Cities and Emissions Mitigation

Friday

Cities and Emissions Mitigation: from the Paris Agreement to the Green New Deal

This panel brings together experts from the nonprofit, academic, and legal sectors to discuss the recent rise in city commitments to emissions mitigation. Speakers will explore the origins of city action, promising policy interventions, and next steps for building on local, progressive momentum for climate action. Speakers include Doug Sims, Director and Senior Advisor of the Green Finance Center and Resilient Communities, Healthy People, & Thriving Communities Program at NRDC; Caitlin McCoy, Climate, Clean Air, & Energy Fellow for the Environmental & Energy Law Program at Harvard Law School; and Karl-Ludwig Schibel, Senior Fellow at the Climate Alliance. The panel will be moderated by Yale’s own Ken Gillingham, Associate Professor of Economics at the School of Forestry and Environmental Studies and the School of Management.

Douglass Sims

Douglass Sims is Senior Advisor, Green Finance and Director of the Natural Resource Defense Council’s (NRDC) Green Finance Center, where he leads a team that provides analysis, advocacy and thought leadership on innovative financing for low carbon and climate resilient infrastructure. NRDC is a privately funded, non-profit environmental advocacy organization based in New York with offices around the US and in Beijing.
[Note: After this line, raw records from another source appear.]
(** A walk that starts by seeking the prefix meets exactly the entries under it. *)
Lemma walk_prefix r : is_first m (bytes_le p) r ->
  exists L, walk m p r L /\ (length L <= S (size m))%nat /\ NoDup L.*1 /\ list_to_map L = under p m.
Proof.
  intros Hr. assert (exists L, walk m p r L /\ (length L <= S (size m))%nat /\ NoDup L.*1 /\
    forall k' v', (k', v') ∈ L <-> m !! k' = Some v' /\ HasPrefix k' p = true) as (L & HL & Hlen & Hnd & Hin).
  { destruct r as [[k v]|].
    - destruct Hr as (Hle & Hk & Hmin). destruct (walk_from (S (size m)) k v) as (L & HL & Hlen & Hnd & Hin); [|done..|].
      { apply Nat.lt_succ_r. apply map_subseteq_size, map_filter_subseteq. }
      exists L. split; [done|]. split; [done|]. split; [done|]. intros k' v'. rewrite Hin. split; [tauto|].
      intros (H1 & H2). split; [done|]. split; [done|].
      apply Hmin; [|by eexists]. apply HasPrefix_spec in H2 as [s ->]. apply prefix_le.
    - exists []. split; [constructor|]. split; [cbn; lia|]. split; [constructor|]. intros k' v'.
      split; [intros H; by apply not_elem_of_nil in H|]. intros (H1 & H2). cbn in Hr. rewrite Hr in H1; [done|].
      apply HasPrefix_spec in H2 as [s ->]. apply prefix_le. }
  exists L. repeat split; [done..|]. apply map_eq. intros k. apply option_eq. intros v.
  rewrite lookup_under, <- elem_of_list_to_map by done. rewrite Hin.
  destruct (HasPrefix k p); naive_solver.
Qed.
End walking.

(** ** bbolt *)

(** Errors that come from the storage library, by number. *)
Definition lib_error := Z.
Douglass was instrumental in the design and launch of the New York Green Bank in the United States and is a co-founder of global Green Bank Network (www.greenbanknetwork.org), a membership organization whose members include the Clean Energy Finance Corporation (Australia), Connecticut Green Bank, GreenTech Malaysia, Japan Green Finance Organization, NY Green Bank, UK Green Investment Group, and Tata CleanTech (India), among others. Douglass regularly authors papers, presents at conferences and advises jurisdictions around the world on green finance and sustainable infrastructure. He is a member of the Standards Board of the Climate Bonds Initiative and a founding board member of Inclusive Prosperity Capital, a spin out of Connecticut Green Bank. An infrastructure finance lawyer by training, Douglass worked for a decade at Allen & Overy LLP, focusing on energy and infrastructure projects. Douglass holds a law degree from Harvard Law School and bachelors degree from Stanford University.

Caitlin McCoy

Caitlin McCoy is the Climate, Clean Air, & Energy Fellow for the Environmental & Energy Law Program. Before joining EELP, Caitlin was a Visiting Associate Professor of Law and the Environmental Program Fellow at The George Washington University Law School, where she taught classes on environmental law to undergraduate, graduate, and law students. She previously served as Legal Director of The Center for Coalfield Justice, where she worked on environmental justice, coal mining, and shale gas drilling issues in southwestern Pennsylvania. Caitlin earned her LL.M. in International Environmental Law with highest honors from George Washington Law, her J.D., cum laude, from Washington University School of Law, and her B.A. with highest honors from the University of California, Berkeley.

Karl-Ludwig Schibel

Karl-Ludwig Schibel has been an activist and writer on climate change, climate justice, and local climate policies for three decades. He holds an MA in sociology from Columbia University and a PhD from Frankfurt University, where he taught social ecology. He served on the board of the city network Climate Alliance from 1990 to 2015, and continues to coordinate Climate Alliance in Italy. He organizes the annual Fair of Practical Utopias in Città di Castello, which showcases ecological solutions for the economy and society.

Kenneth Gillingham

Kenneth Gillingham is an Associate Professor of Economics at Yale University, with appointments in the School of Forestry & Environmental Studies, Department of Economics, and School of Management. In 2015-2016 he served as the Senior Economist for Energy and the Environment at the White House Council of Economic Advisers. He is an energy and environmental economist drawing from the fields of applied microeconomics, industrial organization, and energy modeling. His research examines the adoption of new energy technologies, energy efficiency, quantitative policy and program analysis, and climate change policy. He has published widely on consumer decisions in energy efficiency and renewable energy, as well as on climate and energy policy. Outlets for his work have included Science, Nature, PNAS, American Economic Journal: Economic Policy, Quantitative Economics, Marketing Science, Journal of the Association of Environmental and Resource Economists, Journal of Environmental Economics & Management, and the Energy Journal. His research has been funded by the National Science Foundation, U.S. Department of Energy, U.S. Environmental Protection Agency, and several foundations. Prior to joining Yale, was a Fulbright Fellow in New Zealand and a Fellow for Energy and the Environment at the White House Council of Economic Advisers. Before this, he worked at Resources for the Future and the integrated assessment modeling group at Pacific Northwest National Laboratory. He received a Ph.D. in Management Science & Engineering and Economics, as well as M.S. degrees in Statistics and Management Science & Engineering, from Stanford University. His undergraduate degree was an A.B. in Economics and Environmental Studies from Dartmouth College.